# [Required work]
Only the lines below between the ones containing "assert (mkActive (contact" and "length (recv ++ concat chunks) < max_nodes_response", inclusive, are to be reproduced, each exactly as it stands.

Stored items
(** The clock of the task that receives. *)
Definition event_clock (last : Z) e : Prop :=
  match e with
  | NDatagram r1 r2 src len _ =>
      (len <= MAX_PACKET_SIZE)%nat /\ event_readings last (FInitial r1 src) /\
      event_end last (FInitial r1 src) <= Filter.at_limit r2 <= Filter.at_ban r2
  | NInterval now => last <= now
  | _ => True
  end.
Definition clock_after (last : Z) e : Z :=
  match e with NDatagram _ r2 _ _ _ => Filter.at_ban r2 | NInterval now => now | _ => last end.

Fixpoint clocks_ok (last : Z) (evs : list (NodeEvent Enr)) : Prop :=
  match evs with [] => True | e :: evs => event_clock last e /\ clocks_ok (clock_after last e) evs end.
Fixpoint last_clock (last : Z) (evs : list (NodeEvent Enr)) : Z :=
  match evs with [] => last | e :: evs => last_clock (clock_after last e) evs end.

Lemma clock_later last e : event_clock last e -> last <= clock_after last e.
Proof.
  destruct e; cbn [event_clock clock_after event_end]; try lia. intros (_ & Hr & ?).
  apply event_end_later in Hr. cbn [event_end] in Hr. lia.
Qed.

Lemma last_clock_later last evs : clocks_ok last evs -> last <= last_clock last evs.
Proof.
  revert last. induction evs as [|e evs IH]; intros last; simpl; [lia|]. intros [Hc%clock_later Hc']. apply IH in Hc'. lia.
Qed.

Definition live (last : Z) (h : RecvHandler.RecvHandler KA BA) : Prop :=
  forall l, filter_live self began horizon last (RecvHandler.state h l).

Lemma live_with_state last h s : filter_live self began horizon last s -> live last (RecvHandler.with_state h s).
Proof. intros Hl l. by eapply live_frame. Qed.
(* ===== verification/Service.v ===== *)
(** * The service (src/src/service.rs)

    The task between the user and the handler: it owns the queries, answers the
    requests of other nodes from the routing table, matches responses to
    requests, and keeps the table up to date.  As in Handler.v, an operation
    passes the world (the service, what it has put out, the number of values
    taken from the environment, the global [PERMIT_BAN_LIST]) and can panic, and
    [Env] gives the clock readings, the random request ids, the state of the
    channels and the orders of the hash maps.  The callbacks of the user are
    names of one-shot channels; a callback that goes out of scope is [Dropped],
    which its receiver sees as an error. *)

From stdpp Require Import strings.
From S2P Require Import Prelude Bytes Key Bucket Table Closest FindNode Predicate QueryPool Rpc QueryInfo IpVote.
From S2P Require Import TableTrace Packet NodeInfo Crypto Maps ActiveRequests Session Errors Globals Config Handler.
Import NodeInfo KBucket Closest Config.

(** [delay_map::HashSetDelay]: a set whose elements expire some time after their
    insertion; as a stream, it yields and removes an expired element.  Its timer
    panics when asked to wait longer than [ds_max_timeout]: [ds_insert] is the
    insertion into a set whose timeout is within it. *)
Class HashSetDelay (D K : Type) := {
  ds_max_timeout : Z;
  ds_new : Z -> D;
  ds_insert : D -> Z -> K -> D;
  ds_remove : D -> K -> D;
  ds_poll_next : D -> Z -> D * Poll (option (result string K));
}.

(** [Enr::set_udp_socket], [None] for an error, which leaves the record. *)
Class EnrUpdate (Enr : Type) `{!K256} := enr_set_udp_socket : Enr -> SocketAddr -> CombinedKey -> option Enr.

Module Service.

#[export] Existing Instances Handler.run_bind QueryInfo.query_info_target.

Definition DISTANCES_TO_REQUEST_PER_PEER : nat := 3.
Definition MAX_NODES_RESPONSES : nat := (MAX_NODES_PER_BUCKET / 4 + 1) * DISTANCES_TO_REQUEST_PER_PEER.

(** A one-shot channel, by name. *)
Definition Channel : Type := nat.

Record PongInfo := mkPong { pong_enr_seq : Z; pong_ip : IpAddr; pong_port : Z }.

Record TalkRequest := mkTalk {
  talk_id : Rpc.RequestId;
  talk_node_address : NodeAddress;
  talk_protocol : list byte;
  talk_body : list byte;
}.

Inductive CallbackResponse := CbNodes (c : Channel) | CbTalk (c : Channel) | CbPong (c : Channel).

* * *

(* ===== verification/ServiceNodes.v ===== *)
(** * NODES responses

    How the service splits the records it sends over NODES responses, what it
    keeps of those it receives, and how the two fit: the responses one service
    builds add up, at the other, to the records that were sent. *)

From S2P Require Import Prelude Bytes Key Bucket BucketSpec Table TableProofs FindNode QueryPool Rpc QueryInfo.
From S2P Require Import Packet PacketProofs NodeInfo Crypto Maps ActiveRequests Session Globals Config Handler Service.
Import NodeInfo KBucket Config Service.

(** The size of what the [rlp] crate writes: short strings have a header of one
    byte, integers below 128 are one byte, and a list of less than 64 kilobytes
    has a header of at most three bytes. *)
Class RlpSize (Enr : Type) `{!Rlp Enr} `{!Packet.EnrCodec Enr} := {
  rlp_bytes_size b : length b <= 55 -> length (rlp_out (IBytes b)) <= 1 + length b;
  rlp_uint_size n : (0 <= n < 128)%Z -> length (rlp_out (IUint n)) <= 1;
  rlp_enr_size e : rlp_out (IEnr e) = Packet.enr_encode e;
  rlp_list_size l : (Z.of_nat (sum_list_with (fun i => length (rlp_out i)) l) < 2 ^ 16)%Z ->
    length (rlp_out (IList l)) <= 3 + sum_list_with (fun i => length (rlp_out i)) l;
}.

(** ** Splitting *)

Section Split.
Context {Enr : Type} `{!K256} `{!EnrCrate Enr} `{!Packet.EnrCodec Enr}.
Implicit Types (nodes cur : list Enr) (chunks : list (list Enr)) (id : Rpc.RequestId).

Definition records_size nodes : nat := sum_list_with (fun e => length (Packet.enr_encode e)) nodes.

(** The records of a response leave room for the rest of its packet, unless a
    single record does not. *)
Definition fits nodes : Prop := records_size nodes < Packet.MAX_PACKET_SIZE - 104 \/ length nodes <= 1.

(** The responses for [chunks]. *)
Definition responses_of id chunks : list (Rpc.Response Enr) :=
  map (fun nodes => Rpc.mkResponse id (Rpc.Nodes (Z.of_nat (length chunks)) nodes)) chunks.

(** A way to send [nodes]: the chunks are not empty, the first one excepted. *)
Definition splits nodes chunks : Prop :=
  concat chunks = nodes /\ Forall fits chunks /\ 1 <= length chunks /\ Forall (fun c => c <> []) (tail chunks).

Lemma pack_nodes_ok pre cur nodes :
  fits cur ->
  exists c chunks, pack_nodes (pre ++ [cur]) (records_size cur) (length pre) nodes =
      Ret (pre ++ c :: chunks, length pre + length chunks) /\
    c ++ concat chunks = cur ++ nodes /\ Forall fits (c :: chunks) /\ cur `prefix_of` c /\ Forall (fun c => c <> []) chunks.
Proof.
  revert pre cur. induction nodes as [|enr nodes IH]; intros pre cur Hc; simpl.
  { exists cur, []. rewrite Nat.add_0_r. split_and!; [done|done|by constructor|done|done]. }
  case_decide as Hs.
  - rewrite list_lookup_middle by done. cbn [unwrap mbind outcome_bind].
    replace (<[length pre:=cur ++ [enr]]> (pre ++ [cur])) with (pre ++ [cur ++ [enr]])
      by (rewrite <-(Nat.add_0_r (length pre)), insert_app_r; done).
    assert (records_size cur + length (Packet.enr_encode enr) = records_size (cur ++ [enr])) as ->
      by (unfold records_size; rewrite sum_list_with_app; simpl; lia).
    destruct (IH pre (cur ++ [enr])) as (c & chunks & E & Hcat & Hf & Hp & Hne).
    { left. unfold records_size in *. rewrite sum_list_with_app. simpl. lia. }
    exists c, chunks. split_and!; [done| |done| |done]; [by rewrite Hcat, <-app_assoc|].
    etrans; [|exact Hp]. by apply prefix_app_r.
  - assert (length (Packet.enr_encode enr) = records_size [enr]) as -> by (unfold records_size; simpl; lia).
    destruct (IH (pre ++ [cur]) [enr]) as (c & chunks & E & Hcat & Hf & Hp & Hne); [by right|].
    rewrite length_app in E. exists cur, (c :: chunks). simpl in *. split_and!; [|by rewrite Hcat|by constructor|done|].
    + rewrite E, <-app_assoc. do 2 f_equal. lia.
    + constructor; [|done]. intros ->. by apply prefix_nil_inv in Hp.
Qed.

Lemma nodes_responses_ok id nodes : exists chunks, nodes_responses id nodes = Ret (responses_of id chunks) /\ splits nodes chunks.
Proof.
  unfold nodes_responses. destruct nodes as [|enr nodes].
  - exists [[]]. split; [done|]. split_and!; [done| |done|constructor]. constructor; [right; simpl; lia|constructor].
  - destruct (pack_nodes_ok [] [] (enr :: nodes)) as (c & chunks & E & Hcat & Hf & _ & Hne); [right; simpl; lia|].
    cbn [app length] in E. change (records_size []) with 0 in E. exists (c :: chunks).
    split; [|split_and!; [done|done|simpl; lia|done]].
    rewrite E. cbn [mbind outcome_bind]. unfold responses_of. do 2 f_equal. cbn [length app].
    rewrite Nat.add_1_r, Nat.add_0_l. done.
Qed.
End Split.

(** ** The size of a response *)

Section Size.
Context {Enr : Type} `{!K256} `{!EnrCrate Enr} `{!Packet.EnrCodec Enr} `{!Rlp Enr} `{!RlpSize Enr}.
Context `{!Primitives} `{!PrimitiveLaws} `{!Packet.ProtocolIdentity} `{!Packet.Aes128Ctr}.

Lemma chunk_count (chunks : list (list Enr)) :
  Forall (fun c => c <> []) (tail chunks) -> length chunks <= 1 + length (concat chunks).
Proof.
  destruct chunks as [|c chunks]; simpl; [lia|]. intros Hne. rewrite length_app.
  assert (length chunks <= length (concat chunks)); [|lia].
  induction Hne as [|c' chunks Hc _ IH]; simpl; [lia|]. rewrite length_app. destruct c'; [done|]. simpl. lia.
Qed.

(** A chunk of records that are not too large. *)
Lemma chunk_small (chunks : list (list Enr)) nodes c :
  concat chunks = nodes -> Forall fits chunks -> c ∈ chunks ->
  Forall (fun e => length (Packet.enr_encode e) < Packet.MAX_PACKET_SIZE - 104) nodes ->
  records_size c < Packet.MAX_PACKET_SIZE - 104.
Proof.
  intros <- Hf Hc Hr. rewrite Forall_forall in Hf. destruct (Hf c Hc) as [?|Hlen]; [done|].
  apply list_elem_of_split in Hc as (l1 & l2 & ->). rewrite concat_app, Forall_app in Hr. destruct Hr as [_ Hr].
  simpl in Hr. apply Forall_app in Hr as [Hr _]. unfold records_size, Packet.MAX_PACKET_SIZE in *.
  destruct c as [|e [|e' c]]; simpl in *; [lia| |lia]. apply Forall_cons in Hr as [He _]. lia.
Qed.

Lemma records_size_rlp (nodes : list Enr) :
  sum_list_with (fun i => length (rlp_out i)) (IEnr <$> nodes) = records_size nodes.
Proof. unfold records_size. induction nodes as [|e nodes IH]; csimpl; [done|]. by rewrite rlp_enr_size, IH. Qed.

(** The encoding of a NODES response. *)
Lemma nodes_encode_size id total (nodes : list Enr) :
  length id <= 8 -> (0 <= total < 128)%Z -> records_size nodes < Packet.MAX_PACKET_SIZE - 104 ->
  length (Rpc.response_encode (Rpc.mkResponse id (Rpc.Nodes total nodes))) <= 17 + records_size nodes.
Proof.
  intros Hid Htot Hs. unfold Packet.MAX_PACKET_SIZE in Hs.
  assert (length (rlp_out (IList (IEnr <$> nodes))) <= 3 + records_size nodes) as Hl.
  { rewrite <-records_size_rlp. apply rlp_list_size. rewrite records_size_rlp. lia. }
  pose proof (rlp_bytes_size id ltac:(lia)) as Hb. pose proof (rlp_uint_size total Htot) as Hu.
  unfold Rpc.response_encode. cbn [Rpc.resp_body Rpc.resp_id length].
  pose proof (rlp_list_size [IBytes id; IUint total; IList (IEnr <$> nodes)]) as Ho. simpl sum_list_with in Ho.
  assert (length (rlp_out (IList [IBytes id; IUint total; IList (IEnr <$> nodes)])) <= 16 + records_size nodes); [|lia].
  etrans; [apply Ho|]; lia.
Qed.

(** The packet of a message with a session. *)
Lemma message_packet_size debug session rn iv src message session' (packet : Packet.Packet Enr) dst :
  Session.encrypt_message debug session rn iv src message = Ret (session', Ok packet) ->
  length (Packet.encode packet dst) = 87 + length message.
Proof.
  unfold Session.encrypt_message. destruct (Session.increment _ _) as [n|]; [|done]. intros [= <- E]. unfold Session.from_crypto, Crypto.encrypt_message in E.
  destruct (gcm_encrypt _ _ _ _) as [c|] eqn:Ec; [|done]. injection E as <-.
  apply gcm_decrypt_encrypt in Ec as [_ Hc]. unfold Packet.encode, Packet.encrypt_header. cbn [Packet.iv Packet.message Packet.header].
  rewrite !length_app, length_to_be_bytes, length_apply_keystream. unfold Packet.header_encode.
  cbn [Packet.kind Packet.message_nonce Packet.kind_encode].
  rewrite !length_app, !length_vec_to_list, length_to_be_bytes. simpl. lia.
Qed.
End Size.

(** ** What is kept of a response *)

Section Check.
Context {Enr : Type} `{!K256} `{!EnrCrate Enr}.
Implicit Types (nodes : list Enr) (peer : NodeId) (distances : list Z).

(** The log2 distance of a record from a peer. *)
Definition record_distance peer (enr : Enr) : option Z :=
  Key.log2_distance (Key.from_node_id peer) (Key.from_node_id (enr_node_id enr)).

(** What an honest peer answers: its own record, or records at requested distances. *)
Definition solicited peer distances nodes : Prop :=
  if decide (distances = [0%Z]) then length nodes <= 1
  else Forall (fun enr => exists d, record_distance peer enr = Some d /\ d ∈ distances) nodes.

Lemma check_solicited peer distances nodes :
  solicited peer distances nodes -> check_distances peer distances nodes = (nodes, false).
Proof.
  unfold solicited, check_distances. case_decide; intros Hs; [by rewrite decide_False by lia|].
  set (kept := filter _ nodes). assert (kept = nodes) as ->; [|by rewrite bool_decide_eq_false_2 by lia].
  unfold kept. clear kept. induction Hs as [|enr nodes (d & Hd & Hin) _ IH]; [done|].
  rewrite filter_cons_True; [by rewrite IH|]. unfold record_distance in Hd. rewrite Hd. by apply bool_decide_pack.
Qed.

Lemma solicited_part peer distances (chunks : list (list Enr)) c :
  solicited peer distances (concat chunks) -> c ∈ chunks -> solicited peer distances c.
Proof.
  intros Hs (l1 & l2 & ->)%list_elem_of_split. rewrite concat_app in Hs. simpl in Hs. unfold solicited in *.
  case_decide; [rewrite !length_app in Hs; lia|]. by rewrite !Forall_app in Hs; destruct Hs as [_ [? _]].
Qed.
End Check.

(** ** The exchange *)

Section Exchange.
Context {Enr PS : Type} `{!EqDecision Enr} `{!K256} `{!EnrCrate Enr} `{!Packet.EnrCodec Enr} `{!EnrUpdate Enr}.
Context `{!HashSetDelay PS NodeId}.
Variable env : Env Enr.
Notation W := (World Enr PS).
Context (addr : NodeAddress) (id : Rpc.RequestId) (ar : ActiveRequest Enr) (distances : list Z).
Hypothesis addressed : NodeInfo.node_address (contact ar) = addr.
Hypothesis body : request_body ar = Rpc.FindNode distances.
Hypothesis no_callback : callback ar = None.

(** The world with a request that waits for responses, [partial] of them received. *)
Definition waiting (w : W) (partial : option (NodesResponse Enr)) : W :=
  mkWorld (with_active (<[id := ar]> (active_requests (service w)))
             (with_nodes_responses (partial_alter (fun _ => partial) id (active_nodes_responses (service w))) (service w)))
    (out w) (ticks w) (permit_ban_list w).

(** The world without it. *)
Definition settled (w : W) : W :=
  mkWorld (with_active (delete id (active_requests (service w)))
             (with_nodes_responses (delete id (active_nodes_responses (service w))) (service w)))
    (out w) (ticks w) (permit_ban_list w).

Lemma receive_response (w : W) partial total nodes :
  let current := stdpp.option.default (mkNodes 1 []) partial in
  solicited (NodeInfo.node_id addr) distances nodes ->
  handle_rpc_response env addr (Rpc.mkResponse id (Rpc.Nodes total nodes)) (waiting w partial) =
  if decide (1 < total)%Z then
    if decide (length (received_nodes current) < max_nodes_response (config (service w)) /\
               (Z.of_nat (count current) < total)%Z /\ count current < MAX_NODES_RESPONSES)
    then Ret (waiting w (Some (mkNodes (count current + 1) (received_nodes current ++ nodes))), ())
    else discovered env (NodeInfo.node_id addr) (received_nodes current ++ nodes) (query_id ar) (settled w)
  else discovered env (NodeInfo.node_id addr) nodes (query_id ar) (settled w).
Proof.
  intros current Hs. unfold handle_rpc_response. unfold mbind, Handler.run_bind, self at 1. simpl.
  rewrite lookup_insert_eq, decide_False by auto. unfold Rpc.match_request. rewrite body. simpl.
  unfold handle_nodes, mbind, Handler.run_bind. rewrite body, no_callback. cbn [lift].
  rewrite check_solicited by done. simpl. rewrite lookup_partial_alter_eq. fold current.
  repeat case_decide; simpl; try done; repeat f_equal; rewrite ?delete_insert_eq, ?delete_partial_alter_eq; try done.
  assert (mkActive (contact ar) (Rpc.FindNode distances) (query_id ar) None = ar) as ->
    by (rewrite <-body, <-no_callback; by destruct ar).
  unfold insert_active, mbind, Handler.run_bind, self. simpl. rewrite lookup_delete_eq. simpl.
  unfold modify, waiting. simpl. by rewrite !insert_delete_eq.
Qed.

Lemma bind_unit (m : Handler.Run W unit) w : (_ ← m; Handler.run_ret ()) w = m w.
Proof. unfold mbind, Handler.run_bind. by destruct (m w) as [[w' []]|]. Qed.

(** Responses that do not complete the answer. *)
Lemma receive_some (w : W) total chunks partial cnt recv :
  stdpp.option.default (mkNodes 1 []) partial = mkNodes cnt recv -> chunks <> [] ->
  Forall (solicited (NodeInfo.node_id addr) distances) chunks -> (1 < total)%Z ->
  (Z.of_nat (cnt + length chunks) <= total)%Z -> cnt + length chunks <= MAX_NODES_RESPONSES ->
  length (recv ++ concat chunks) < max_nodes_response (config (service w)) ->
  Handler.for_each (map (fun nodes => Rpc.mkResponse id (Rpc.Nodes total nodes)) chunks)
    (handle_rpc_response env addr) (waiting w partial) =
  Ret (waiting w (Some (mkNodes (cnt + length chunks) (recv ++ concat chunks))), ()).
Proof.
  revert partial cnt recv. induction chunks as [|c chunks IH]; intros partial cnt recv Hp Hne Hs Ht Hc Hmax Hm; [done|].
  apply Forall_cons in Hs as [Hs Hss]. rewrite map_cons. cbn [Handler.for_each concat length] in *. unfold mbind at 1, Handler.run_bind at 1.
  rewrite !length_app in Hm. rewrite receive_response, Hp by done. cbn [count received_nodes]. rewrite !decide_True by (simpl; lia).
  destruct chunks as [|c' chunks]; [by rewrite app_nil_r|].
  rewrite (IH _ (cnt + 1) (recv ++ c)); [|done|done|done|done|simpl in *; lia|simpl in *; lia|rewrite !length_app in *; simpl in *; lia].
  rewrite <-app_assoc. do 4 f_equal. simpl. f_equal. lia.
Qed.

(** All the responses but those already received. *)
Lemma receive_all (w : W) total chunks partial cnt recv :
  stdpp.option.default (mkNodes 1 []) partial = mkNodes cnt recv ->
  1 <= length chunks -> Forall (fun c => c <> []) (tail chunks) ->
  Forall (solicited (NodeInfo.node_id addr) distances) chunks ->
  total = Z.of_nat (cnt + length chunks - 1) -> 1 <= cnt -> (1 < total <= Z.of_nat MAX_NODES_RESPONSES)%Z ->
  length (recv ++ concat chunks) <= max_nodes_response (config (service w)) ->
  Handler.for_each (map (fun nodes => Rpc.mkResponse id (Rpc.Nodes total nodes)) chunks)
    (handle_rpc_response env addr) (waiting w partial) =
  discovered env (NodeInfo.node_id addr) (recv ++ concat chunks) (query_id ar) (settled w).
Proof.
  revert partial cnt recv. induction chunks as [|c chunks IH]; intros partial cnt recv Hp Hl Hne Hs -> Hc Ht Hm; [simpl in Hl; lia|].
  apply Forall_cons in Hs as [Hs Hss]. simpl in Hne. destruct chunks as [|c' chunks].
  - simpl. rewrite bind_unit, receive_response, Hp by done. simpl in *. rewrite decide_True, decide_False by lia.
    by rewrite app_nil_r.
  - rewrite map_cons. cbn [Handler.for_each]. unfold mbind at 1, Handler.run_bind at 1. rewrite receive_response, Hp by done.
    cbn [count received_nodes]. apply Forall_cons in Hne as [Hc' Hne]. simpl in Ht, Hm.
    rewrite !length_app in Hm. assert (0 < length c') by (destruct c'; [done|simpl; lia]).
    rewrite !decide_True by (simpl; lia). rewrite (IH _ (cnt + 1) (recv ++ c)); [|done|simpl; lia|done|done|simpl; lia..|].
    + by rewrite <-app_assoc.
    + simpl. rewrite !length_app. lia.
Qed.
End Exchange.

# [Result of the exercise]
  assert (mkActive (contact ar) (Rpc.FindNode distances) (query_id ar) None = ar) as ->
    by (rewrite <-body, <-no_callback; by destruct ar).
  unfold insert_active, mbind, Handler.run_bind, self. simpl. rewrite lookup_delete_eq. simpl.
  unfold modify, waiting. simpl. by rewrite !insert_delete_eq.
Qed.

Lemma bind_unit (m : Handler.Run W unit) w : (_ ← m; Handler.run_ret ()) w = m w.
Proof. unfold mbind, Handler.run_bind. by destruct (m w) as [[w' []]|]. Qed.

(** Responses that do not complete the answer. *)
Lemma receive_some (w : W) total chunks partial cnt recv :
  stdpp.option.default (mkNodes 1 []) partial = mkNodes cnt recv -> chunks <> [] ->
  Forall (solicited (NodeInfo.node_id addr) distances) chunks -> (1 < total)%Z ->
  (Z.of_nat (cnt + length chunks) <= total)%Z -> cnt + length chunks <= MAX_NODES_RESPONSES ->
  length (recv ++ concat chunks) < max_nodes_response (config (service w)) ->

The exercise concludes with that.